If we are to add these the expressions on the LHS of both equations up, we get:
$\begin{align*}\dfrac{\cos 6x}{\cos 2x}+\dfrac{\sin 6x}{\sin 2x}&=\dfrac{\sin 2x\cos 6x+\cos 2x \sin 6x}{\cos 2x \sin 2x}\\&=\dfrac{\sin (2x+6x)}{\cos 2x \sin 2x}\\&=\dfrac{\sin 8x}{\left(\dfrac{\sin 4x}{2}\right)}\\&=2\left(\dfrac{2\sin 4x\cos 4x}{\sin 4x}\right)\\&=4\cos 4x\end{align*}$
Aww..this doesn't seem like a promising step, what if we subtract them?
$\begin{align*}\dfrac{\sin 6x}{\sin 2x}-\dfrac{\cos 6x}{\cos 2x}&=\dfrac{\sin 6x\cos 2x-\cos 6x \sin 2x}{\sin 2x \cos 2x}\\&=\dfrac{\sin (6x-2x)}{\sin 2x \cos 2x}\\&=\dfrac{\sin 4x}{\left(\dfrac{\sin 4x}{2}\right)}\\&=2\end{align*}$
Hey, this is the righteous path that we are now one step away from the answer.

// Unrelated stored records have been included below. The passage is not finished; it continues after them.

(** C4, as amended: [execute_code] fails, and leaves the server state
    (graph, counters, writes) exactly as it was, in these cases only: the
    script throws or runs out of time, reading the snapshot back throws, or
    the text read back denotes [null].  In every other case it succeeds
    whatever the shape of the snapshot: the [objects] property is installed
    as it is, whatever kind of value it is, and the empty object when it is
    missing or [null]; the [connections] property is installed when it is
    an array and replaced by the empty list when it is anything else; the
    identifier counter is kept and the result is committed once. *)
Theorem execute_code_outcomes :
  ∀ (vm : Raw.VM) (code : string) (s : Raw.State),
    let run := Raw.runInContext vm code
                 (Raw.createContext vm (Raw.state_scene s)) in
    let s' := fst (Raw.execute_code vm code s) in
    let reply := snd (Raw.execute_code vm code s) in
    (∀ e, run = inl e →
          s' = s ∧ reply = RError (SandboxExecutionError (Raw.reported e)))
    ∧ (∀ ctx e, run = inr ctx → Raw.readSnapshot vm ctx = inl e →
                s' = s ∧ reply = RError (SandboxExecutionError (Raw.reported e)))
    ∧ (∀ ctx, run = inr ctx → Raw.readSnapshot vm ctx = inr Raw.JNull →
              s' = s ∧ reply = RError TypeError)
    ∧ (∀ ctx snapshot,
         run = inr ctx → Raw.readSnapshot vm ctx = inr snapshot →
         snapshot ≠ Raw.JNull →
         is_error reply = false
         ∧ Raw.scene_objects (Raw.state_scene s')
           = match Raw.field "objects" snapshot with
             | None | Some Raw.JNull => Raw.JObj []
             | Some v => v
             end
         ∧ Raw.scene_connections (Raw.state_scene s')
           = match Raw.field "connections" snapshot with
             | Some (Raw.JArr items) => items
             | _ => []
             end
         ∧ Raw.state_idCounter s' = Raw.state_idCounter s
         ∧ Raw.state_sceneVersion s' = (Raw.state_sceneVersion s + 1)%N
         ∧ Raw.state_writes s'
           = Raw.mkWritten (Raw.state_scene s') (Raw.state_idCounter s')
                           (Raw.state_sceneVersion s') :: Raw.state_writes s)
    ∧ (is_error reply = true → s' = s).
Proof.
  intros vm code s run s' reply. subst run s' reply. unfold Raw.execute_code.
  destruct (Raw.runInContext vm code _) as [e|ctx]; cbn.
  - repeat split; intros; by simplify_eq.
  - destruct (Raw.readSnapshot vm ctx) as [e|snapshot] eqn:E; cbn.
    + repeat split; intros; simplify_eq; congruence.
    + destruct snapshot; cbn; repeat split; intros; simplify_eq;
        try match goal with
            | H : Raw.readSnapshot _ _ = _ |- _ => rewrite E in H; simplify_eq
            end;
        done.
Qed.

Lemma execute_code_outcomes_witness :
  fst (Raw.execute_code Raw.table_vm "throw new Error('boom')"
         (Raw.of_server connected_server)) = Raw.of_server connected_server
  ∧ snd (Raw.execute_code Raw.table_vm "throw new Error('boom')"
           (Raw.of_server connected_server))
    = RError (SandboxExecutionError "Error: boom").
Proof.
  destruct (execute_code_outcomes Raw.table_vm "throw new Error('boom')"
              (Raw.of_server connected_server)) as (H & _).
  apply (H (Raw.ForeignValue "Error: boom")). by vm_compute.
Defined.

(** ** Commits *)

Lemma commitState_version s : sceneVersion (commitState s) = (sceneVersion s + 1)%N.
Proof. reflexivity. Qed.

Lemma commitState_writes s :
  writes (commitState s)
  = mkPersisted (sceneState (commitState s)) (idCounter (commitState s))
                (sceneVersion (commitState s)) :: writes s.
Proof. reflexivity. Qed.

(** C5: a tool call that changes the scene and succeeds (add, update,
    delete, connect, clear, execute) performs exactly one commit: the
    version is the old one plus one and exactly one record, holding the new
    graph, counter and version, is handed to the file system.  A call that
    fails, and [get_scene_state], leave the whole server state as it was:
    same version, no write. *)
Theorem one_commit_per_successful_mutation :
  ∀ (vm : VM) (r : Request) (s : Server),
    let s' := fst (handle vm r s) in
    let reply := snd (handle vm r s) in
    (r ≠ GetSceneState → is_error reply = false →
       sceneVersion s' = (sceneVersion s + 1)%N ∧
       writes s' = mkPersisted (sceneState s') (idCounter s') (sceneVersion s')
                     :: writes s) ∧
    (is_error reply = true →
       s' = s ∧ sceneVersion s' = sceneVersion s ∧ writes s' = writes s) ∧
    (r = GetSceneState →
       is_error reply = false ∧
       s' = s ∧ sceneVersion s' = sceneVersion s ∧ writes s' = writes s).
Proof.
  intros vm r s s' reply. subst s' reply.
  destruct r; cbn; tool_cases; repeat split; intros; simplify_eq; done.
Qed.

Lemma one_commit_per_successful_mutation_witness :
  sceneVersion (fst (handle script_vm (AddObject box scenario_box) init_server)) = 1%N
  ∧ length (writes (fst (handle script_vm (AddObject box scenario_box) init_server)))
    = 1%nat.
Proof.
  destruct (one_commit_per_successful_mutation script_vm
              (AddObject box scenario_box) init_server) as (H & _).
  destruct (H ltac:(discriminate) ltac:(vm_compute; reflexivity)) as [Hv Hw].
  rewrite Hv, Hw. split; reflexivity.
Defined.
(** ** Command registry: what a load leaves in the registry *)

(** X10: in a multi-descriptor module, a member that is [null] or [undefined]
    ends the loading of the module: the members before it are registered,
    the members after it are not looked at. *)
Theorem nullish_member_ends_the_module (before after : list (string * Registry.EntryValue))
    (k : string) (commands : gmap string Descriptor) :
  Registry.loadEntries (before ++ (k, Registry.ENullish) :: after) commands
    = Registry.loadEntries before commands.
Proof.
  revert commands. induction before as [| [k' [| | d]] before IH]; intros commands; simpl.
  - done.
  - done.
  - apply IH.
  - destruct (Registry.valid d); apply IH.
Qed.

(** X11: the file that is read last decides a pattern: a single-descriptor
    module at the end of the directory is what its pattern looks up,
    whatever the files before it registered, unless the runtime command has
    the same pattern, which then takes its place. *)
Theorem later_file_replaces_earlier (files : list (string * Registry.ModuleExport))
    (file : string) (self : Descriptor) (entries : list (string * Registry.EntryValue))
    (runtimeCommand : Descriptor) :
  Registry.isCommandFile file = true ->
  Registry.valid self = true ->
  Registry.loadCommands (Some (files ++ [(file, Registry.ExportsObject self entries)]))
    runtimeCommand !! pattern self
  = Some (if Registry.valid runtimeCommand && String.eqb (pattern runtimeCommand) (pattern self)
          then runtimeCommand else self).
Proof.
  intros Hfile Hself. unfold Registry.loadCommands.
  rewrite filter_app, foldl_app.
  rewrite filter_cons_True by done. rewrite filter_nil. simpl. rewrite Hself.
  destruct (Registry.valid runtimeCommand); simpl.
  - destruct (String.eqb (pattern runtimeCommand) (pattern self)) eqn:E.
    + apply String.eqb_eq in E. rewrite <- E. apply lookup_insert_eq.
    + apply String.eqb_neq in E. rewrite lookup_insert_ne by done. apply lookup_insert_eq.
  - apply lookup_insert_eq.
Qed.

Lemma kick_file_replaces_group_member :
  Registry.loadCommands
    (Some (Scenario.groupModule ++ [("kick.js", Registry.ExportsObject Scenario.kickPlain [])]))
    Scenario.runtimeDescriptor !! "kick"
  = Some Scenario.kickPlain.
Proof.
  exact (later_file_replaces_earlier Scenario.groupModule "kick.js" Scenario.kickPlain []
           Scenario.runtimeDescriptor eq_refl eq_refl).
Defined.

(** ** Dispatch: what reaches a plugin and what does not *)

(** X12: a message whose text does not start with the effective prefix has no
    effect: the registry is not consulted, nothing is requested from the
    transport, and the store is only read. *)
Theorem text_without_prefix_is_ignored (env : Env) (commands : gmap string Descriptor)
    (conn : Conn) (msg : Message) (sessionId : string) (s : Sys) (body : string) :
  remoteJid (key msg) <> "status@broadcast" ->
  Classifier.getMessageText msg (Classifier.getMessageType msg) = JStr body ->
  Js.startsWith body
    (Dispatch.effectivePrefix env
       (snd (Mongo.loadUserSettingsFromMongo env sessionId (db s)))) = false ->
  exists d : Mongo.Db,
    Dispatch.handleMessage env commands conn msg sessionId s =
      ({| db := d; tick := tick s; trace := trace s |}, Ok tt) /\
    Mongo.sessions d = Mongo.sessions (db s) /\
    Mongo.userSettings d = Mongo.userSettings (db s) /\
    Mongo.pairingCodes d = Mongo.pairingCodes (db s).
Proof.
  intros Hst Hbody Hpre.
  unfold Dispatch.handleMessage, catch.
  apply String.eqb_neq in Hst. rewrite Hst.
  destruct (JsV.truthy (message msg)); simpl.
  { unfold bind. rewrite load_settings_quiet, Hbody, Hpre. simpl.
    eexists. split; [reflexivity |].
    unfold Mongo.loadUserSettingsFromMongo, Mongo.call.
    destruct (db s) as [c f t ss us pcs st]. simpl.
    destruct c; simpl; [| done].
    destruct f as [| [|] f]; simpl; [by destruct (us !! sessionId) | done |
                                     by destruct (us !! sessionId)]. }
  exists (db s). by destruct s.
Qed.

Lemma text_without_prefix_in_private_chat :
  exists d : Mongo.Db,
    Dispatch.handleMessage Scenario.env0 Scenario.promoteRegistry Scenario.conn0
      (Scenario.textMessage Scenario.strangerJid None "promote me") Scenario.number0
      Scenario.sys0
    = ({| db := d; tick := 0; trace := [] |}, Ok tt) /\
    Mongo.sessions d = ∅ /\ Mongo.userSettings d = ∅ /\ Mongo.pairingCodes d = [].
Proof.
  apply (text_without_prefix_is_ignored Scenario.env0 Scenario.promoteRegistry Scenario.conn0
           (Scenario.textMessage Scenario.strangerJid None "promote me") Scenario.number0
           Scenario.sys0 "promote me"); [discriminate | reflexivity | reflexivity].
Defined.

Since we know $\dfrac{\cos 6x}{\cos 2x}=\dfrac{1}{6}$, we get:
$\dfrac{\sin 6x}{\sin 2x}-\dfrac{\cos 6x}{\cos 2x}=2$
$\dfrac{\sin 6x}{\sin 2x}=\dfrac{\cos 6x}{\cos 2x}+2=\dfrac{1}{6}+2=\dfrac{13}{6}$
And we're done!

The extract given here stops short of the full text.